### YOUR OBJECTIVE
Please copy, exactly as they appear below, the lines from the one containing "kr_encryptionKeys : gmap string string;" through the one containing "Definition invalid_configuration (format".

### SUPPLIED RECORDS
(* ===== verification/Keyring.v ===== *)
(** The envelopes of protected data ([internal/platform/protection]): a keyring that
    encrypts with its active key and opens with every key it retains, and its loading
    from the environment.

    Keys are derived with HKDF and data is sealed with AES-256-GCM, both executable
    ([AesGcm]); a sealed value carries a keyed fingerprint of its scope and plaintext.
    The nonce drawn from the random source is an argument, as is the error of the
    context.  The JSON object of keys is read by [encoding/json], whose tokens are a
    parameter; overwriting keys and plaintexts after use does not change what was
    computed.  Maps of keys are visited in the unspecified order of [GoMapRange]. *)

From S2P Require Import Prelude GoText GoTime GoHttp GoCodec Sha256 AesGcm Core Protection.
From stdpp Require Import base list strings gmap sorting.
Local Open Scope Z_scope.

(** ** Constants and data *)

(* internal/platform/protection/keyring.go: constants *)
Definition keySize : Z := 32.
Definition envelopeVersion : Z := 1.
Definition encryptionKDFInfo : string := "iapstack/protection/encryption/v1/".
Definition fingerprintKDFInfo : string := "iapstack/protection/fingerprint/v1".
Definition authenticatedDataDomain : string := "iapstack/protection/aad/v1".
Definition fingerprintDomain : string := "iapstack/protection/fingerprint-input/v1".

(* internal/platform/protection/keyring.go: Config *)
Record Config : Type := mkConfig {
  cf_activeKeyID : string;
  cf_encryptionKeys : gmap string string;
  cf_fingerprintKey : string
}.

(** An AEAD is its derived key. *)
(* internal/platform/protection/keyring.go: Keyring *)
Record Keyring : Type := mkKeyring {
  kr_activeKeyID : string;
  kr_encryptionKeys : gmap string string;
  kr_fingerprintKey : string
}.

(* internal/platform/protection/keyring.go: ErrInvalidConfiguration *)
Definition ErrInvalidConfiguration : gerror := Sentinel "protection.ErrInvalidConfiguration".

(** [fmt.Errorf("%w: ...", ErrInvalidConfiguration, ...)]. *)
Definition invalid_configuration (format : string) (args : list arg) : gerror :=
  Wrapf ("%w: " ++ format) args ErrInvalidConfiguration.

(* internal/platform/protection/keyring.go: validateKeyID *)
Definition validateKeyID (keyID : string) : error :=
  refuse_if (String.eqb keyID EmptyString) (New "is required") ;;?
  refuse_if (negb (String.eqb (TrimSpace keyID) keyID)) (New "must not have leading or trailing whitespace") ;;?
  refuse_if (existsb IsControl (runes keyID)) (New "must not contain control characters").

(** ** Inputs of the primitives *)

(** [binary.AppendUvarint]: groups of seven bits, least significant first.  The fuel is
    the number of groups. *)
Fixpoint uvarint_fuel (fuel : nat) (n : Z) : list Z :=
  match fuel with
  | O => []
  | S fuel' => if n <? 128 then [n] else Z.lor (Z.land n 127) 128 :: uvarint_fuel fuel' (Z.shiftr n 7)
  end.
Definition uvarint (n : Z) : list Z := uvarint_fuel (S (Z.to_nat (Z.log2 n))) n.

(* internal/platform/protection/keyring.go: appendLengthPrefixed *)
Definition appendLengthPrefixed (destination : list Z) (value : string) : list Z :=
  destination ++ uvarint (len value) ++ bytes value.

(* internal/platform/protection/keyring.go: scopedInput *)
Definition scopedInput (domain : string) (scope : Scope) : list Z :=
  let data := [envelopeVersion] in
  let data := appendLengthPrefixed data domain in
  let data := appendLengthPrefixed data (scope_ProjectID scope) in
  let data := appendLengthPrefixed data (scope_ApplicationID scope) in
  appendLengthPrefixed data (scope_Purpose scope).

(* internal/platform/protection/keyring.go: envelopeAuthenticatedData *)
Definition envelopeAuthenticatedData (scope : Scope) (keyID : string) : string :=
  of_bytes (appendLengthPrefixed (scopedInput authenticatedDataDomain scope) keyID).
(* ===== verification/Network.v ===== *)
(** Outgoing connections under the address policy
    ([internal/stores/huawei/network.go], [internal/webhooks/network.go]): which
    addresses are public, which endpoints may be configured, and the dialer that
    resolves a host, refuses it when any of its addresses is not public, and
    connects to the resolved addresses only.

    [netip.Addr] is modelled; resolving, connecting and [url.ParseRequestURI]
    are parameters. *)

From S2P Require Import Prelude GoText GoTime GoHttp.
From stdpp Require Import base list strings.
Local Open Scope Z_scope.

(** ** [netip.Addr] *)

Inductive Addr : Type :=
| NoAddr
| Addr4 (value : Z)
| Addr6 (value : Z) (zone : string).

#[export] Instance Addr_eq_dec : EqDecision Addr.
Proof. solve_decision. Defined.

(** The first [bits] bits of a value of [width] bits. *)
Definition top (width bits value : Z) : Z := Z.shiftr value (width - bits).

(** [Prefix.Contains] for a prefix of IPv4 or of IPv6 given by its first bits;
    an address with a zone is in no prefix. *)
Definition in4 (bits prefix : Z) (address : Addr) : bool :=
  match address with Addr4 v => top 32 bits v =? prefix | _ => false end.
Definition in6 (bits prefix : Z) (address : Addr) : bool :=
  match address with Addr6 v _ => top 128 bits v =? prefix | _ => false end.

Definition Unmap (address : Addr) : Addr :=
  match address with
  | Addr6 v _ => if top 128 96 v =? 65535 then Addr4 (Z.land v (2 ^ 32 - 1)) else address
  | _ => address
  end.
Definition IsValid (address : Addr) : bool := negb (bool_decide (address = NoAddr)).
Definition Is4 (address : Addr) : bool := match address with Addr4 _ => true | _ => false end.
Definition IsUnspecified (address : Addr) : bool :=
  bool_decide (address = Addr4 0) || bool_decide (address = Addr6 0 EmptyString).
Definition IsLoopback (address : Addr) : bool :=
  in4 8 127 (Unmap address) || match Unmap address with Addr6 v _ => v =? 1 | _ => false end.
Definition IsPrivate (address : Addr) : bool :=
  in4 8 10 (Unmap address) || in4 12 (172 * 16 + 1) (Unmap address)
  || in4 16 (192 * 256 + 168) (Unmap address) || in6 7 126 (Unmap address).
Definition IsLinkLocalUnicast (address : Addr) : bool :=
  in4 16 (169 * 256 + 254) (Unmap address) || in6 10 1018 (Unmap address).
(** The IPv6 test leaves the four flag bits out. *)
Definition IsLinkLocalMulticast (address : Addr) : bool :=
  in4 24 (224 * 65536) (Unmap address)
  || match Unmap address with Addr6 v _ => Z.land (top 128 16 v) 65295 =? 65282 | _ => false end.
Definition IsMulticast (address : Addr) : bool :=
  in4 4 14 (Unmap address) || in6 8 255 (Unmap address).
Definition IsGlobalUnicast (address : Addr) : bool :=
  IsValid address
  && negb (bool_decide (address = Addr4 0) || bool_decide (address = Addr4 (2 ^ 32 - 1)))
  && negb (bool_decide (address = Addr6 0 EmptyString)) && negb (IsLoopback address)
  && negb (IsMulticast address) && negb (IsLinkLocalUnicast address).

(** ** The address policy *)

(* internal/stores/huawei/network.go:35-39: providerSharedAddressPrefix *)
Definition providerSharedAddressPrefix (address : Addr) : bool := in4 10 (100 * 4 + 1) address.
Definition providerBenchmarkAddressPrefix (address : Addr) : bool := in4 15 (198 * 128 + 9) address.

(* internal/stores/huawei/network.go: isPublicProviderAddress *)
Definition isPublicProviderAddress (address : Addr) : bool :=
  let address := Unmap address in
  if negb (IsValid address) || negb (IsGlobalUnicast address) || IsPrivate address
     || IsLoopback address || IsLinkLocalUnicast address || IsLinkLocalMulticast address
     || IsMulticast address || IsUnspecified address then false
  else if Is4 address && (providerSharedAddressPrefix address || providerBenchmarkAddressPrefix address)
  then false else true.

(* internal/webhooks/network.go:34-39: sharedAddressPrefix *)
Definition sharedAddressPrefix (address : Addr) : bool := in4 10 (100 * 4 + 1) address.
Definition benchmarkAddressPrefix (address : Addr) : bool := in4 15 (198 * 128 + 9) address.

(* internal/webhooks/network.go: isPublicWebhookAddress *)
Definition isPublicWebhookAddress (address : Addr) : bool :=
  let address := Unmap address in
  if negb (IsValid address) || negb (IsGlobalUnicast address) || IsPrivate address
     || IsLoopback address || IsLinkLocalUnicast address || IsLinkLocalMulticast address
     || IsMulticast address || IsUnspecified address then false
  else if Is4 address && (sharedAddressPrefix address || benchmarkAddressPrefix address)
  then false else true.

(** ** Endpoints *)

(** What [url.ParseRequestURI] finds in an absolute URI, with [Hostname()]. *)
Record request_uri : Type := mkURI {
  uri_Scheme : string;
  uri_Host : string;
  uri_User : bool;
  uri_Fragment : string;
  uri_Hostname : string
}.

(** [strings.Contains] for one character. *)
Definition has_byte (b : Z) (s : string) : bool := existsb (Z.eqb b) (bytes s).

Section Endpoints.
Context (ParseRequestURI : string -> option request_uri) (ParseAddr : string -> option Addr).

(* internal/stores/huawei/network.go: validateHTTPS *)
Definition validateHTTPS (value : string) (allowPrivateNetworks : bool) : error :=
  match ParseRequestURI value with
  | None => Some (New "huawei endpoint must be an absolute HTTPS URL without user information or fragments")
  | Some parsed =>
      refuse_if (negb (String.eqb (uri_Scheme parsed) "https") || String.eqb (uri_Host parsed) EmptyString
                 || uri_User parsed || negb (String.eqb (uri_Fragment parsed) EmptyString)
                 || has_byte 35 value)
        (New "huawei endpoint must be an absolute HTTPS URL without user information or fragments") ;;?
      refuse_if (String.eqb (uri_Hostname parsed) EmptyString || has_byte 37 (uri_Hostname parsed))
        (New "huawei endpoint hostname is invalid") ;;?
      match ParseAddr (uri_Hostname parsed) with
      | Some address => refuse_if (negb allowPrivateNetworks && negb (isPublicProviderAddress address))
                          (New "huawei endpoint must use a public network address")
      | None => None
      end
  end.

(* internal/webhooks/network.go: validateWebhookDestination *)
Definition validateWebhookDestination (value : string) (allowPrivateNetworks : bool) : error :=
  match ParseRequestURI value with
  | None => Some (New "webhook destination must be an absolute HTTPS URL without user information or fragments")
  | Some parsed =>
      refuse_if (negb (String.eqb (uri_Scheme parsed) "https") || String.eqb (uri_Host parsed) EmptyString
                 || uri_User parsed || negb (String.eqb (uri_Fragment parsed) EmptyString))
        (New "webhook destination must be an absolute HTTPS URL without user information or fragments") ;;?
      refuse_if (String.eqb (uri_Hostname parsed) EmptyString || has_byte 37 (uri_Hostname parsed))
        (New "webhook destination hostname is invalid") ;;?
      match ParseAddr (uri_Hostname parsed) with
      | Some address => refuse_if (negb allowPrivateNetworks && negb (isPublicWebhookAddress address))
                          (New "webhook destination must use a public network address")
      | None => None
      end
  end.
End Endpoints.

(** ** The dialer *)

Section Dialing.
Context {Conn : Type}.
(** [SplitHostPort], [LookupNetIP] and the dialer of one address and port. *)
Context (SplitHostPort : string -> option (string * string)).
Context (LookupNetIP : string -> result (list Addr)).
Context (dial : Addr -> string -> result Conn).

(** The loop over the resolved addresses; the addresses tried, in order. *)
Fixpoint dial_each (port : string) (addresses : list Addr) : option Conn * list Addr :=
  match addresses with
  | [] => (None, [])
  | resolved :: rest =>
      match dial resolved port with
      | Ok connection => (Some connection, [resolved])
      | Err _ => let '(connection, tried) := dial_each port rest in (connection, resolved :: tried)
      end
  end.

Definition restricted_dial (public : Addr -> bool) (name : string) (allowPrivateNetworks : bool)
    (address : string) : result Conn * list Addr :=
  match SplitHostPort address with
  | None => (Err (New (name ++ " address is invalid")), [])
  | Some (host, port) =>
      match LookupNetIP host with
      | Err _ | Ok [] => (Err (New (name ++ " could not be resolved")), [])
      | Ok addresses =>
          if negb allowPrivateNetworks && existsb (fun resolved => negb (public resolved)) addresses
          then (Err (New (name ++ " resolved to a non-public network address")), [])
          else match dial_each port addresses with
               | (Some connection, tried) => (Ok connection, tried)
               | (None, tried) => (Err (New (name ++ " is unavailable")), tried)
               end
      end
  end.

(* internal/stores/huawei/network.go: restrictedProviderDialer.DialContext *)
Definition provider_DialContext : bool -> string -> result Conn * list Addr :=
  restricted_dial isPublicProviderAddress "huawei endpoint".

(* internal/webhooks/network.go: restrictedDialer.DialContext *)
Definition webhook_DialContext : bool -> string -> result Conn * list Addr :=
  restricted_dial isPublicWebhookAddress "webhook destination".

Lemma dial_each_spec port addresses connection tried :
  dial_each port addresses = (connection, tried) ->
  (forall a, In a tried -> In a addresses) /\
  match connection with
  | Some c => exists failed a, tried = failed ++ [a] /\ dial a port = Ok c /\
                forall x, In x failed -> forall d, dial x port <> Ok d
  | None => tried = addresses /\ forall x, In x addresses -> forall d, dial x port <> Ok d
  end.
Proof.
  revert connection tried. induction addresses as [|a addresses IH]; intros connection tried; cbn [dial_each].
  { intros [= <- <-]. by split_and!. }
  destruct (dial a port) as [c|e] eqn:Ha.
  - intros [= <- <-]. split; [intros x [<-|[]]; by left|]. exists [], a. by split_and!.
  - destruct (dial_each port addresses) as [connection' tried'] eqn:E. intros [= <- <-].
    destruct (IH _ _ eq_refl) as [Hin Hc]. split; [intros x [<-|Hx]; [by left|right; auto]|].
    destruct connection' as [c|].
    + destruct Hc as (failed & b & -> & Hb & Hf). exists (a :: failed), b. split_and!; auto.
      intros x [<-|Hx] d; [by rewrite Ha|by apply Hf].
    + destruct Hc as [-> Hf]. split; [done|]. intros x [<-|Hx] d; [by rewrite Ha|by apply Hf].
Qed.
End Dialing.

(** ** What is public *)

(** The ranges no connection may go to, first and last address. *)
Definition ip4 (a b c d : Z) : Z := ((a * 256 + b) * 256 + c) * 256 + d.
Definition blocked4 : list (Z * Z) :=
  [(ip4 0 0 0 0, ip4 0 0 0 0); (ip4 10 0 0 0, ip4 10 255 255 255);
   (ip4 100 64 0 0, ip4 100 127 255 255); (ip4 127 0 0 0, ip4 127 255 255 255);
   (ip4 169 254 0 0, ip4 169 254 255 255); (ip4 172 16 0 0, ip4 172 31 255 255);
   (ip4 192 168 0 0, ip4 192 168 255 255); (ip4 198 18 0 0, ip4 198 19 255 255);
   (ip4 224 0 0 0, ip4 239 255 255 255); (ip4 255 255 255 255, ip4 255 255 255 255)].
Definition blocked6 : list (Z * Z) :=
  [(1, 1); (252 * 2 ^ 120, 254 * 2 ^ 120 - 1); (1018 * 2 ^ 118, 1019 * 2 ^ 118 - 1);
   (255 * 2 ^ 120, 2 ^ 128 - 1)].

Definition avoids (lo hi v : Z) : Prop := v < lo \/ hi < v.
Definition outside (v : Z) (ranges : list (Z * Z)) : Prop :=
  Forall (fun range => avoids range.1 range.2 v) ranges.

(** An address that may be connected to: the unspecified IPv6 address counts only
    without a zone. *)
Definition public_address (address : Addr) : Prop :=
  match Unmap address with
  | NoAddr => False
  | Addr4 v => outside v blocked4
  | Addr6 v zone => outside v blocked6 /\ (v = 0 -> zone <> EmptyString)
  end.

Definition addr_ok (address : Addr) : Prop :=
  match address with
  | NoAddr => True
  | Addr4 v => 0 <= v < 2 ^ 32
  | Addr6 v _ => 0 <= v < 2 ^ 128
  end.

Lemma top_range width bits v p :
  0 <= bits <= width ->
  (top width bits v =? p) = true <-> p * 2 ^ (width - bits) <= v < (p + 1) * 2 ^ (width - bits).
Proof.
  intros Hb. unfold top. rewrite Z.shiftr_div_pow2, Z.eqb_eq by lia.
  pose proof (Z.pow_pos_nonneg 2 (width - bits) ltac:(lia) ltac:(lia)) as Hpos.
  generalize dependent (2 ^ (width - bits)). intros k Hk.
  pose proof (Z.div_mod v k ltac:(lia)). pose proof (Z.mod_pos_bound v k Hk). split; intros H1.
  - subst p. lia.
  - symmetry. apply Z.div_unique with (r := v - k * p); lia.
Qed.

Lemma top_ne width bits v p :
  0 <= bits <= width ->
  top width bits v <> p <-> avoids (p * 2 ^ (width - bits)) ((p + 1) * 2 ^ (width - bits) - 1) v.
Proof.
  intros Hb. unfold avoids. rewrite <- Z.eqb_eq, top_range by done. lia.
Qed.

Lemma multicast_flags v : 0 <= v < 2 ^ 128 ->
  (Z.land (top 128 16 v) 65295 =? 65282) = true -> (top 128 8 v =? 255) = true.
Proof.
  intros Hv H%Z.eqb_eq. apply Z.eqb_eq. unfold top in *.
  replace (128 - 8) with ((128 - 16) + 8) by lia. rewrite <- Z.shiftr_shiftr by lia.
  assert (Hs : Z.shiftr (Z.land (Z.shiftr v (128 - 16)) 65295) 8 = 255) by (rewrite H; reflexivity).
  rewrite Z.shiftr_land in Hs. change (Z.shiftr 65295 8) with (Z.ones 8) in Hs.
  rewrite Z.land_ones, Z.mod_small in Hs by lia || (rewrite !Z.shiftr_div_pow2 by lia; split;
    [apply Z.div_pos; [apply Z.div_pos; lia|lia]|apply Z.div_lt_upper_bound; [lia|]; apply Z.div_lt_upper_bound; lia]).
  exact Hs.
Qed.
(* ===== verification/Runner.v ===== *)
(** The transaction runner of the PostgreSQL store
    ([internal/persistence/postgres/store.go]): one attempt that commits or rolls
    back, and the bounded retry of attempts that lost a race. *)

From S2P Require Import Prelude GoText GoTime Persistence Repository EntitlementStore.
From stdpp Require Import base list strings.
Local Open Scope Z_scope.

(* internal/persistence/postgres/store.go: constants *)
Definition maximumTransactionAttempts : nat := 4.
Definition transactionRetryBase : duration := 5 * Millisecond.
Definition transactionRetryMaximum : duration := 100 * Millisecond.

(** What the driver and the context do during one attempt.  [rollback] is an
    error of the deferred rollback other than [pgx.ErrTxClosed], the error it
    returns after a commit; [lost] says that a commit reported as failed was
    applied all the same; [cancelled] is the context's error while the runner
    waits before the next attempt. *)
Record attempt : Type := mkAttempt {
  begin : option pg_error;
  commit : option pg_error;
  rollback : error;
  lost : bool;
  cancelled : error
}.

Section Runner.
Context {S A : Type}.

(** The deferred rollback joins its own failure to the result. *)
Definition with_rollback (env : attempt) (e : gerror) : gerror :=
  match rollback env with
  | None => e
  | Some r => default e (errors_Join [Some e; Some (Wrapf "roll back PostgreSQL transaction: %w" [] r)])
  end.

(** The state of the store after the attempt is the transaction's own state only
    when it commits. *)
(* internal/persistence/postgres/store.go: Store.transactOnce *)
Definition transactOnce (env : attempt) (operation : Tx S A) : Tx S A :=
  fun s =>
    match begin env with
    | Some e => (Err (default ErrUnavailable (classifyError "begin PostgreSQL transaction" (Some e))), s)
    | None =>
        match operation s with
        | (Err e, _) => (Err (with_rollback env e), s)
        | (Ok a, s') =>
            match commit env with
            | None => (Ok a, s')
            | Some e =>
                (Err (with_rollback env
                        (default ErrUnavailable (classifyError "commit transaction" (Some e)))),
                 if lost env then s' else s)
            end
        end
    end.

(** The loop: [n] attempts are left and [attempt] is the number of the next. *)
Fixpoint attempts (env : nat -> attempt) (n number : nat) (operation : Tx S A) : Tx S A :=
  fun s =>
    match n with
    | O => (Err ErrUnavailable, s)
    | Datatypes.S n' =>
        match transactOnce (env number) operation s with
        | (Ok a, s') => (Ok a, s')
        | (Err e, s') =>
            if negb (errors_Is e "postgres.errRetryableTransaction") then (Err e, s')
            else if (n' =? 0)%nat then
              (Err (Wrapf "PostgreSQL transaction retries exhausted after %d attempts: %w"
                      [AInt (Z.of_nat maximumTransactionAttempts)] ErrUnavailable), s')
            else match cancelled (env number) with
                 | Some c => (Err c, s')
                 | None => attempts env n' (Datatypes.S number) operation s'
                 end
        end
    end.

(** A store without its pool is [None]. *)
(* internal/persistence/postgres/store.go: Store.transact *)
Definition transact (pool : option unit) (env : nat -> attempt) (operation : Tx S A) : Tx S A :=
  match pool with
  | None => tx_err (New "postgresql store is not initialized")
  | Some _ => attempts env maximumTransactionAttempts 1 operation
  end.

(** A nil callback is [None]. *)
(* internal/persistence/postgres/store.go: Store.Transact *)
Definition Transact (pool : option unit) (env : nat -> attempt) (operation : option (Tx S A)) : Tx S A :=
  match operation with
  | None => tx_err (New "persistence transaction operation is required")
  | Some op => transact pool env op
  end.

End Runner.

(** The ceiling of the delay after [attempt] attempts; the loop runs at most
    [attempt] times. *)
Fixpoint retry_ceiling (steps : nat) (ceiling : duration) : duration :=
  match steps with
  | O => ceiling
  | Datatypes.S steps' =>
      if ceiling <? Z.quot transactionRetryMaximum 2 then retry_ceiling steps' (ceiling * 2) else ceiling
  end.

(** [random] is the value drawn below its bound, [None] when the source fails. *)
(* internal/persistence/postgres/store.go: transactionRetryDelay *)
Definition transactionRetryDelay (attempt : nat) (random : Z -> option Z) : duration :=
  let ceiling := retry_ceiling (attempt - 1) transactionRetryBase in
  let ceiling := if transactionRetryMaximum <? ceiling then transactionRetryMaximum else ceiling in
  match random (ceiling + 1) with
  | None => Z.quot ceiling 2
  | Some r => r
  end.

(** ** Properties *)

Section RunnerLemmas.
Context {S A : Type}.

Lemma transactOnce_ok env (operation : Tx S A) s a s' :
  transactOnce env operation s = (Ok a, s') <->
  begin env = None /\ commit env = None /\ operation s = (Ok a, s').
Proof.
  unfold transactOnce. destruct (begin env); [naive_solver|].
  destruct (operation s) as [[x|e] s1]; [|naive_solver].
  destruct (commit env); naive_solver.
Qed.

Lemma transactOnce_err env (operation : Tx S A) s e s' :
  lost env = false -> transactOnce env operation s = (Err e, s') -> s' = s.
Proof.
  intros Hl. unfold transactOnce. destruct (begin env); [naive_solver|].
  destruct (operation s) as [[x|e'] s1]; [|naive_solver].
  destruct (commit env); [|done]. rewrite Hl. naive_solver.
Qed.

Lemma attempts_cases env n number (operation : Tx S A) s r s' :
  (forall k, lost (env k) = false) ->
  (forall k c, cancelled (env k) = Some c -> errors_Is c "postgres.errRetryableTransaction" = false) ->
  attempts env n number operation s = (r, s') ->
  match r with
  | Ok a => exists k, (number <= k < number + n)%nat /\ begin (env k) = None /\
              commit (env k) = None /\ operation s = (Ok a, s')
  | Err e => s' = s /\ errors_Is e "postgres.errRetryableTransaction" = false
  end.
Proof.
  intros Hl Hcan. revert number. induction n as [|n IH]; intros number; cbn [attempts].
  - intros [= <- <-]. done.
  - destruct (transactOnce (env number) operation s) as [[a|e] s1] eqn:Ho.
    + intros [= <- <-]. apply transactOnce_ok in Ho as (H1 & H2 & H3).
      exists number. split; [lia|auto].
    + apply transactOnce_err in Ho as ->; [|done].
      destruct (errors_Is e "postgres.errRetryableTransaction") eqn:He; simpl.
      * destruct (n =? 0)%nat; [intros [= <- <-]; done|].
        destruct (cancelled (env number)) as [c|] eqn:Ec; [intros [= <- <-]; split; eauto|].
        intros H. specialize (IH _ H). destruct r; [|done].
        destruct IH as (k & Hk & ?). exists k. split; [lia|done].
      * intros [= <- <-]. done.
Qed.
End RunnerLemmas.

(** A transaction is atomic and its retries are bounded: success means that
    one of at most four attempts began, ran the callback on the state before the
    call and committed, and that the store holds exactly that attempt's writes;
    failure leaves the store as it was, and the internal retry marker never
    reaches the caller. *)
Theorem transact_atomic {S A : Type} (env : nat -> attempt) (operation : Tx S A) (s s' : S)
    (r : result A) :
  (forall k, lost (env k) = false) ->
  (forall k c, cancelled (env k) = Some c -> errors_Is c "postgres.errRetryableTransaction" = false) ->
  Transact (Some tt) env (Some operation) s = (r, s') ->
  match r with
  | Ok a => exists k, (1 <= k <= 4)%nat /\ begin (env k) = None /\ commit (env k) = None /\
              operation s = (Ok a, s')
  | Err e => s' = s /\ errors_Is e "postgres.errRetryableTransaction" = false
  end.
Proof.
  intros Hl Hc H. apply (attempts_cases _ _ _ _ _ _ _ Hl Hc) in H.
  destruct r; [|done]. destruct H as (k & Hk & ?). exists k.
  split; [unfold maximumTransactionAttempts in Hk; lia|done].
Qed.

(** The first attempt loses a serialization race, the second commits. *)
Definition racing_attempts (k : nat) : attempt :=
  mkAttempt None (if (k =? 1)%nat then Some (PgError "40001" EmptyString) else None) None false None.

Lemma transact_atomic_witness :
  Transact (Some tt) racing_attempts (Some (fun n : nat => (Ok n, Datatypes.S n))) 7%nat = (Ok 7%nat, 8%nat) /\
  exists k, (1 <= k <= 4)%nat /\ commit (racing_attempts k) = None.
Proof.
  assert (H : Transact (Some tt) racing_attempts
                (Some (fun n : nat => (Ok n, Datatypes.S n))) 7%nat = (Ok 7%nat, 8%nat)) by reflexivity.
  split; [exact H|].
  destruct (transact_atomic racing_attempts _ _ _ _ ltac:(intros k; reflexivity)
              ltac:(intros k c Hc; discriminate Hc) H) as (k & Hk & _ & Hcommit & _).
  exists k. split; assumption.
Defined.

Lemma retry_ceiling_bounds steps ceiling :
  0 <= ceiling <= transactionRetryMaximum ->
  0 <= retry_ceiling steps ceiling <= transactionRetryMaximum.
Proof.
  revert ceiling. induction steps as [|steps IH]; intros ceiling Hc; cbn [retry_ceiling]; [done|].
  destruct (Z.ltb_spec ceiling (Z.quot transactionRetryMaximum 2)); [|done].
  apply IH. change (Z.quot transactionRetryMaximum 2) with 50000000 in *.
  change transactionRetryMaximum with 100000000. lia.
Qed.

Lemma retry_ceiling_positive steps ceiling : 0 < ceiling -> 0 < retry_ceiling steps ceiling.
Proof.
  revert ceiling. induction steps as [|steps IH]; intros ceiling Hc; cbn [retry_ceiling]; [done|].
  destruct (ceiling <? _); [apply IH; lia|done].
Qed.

### REPLY
  kr_encryptionKeys : gmap string string;
  kr_fingerprintKey : string
}.

(* internal/platform/protection/keyring.go: ErrInvalidConfiguration *)
Definition ErrInvalidConfiguration : gerror := Sentinel "protection.ErrInvalidConfiguration".

(** [fmt.Errorf("%w: ...", ErrInvalidConfiguration, ...)]. *)
Definition invalid_configuration (format : string) (args : list arg) : gerror :=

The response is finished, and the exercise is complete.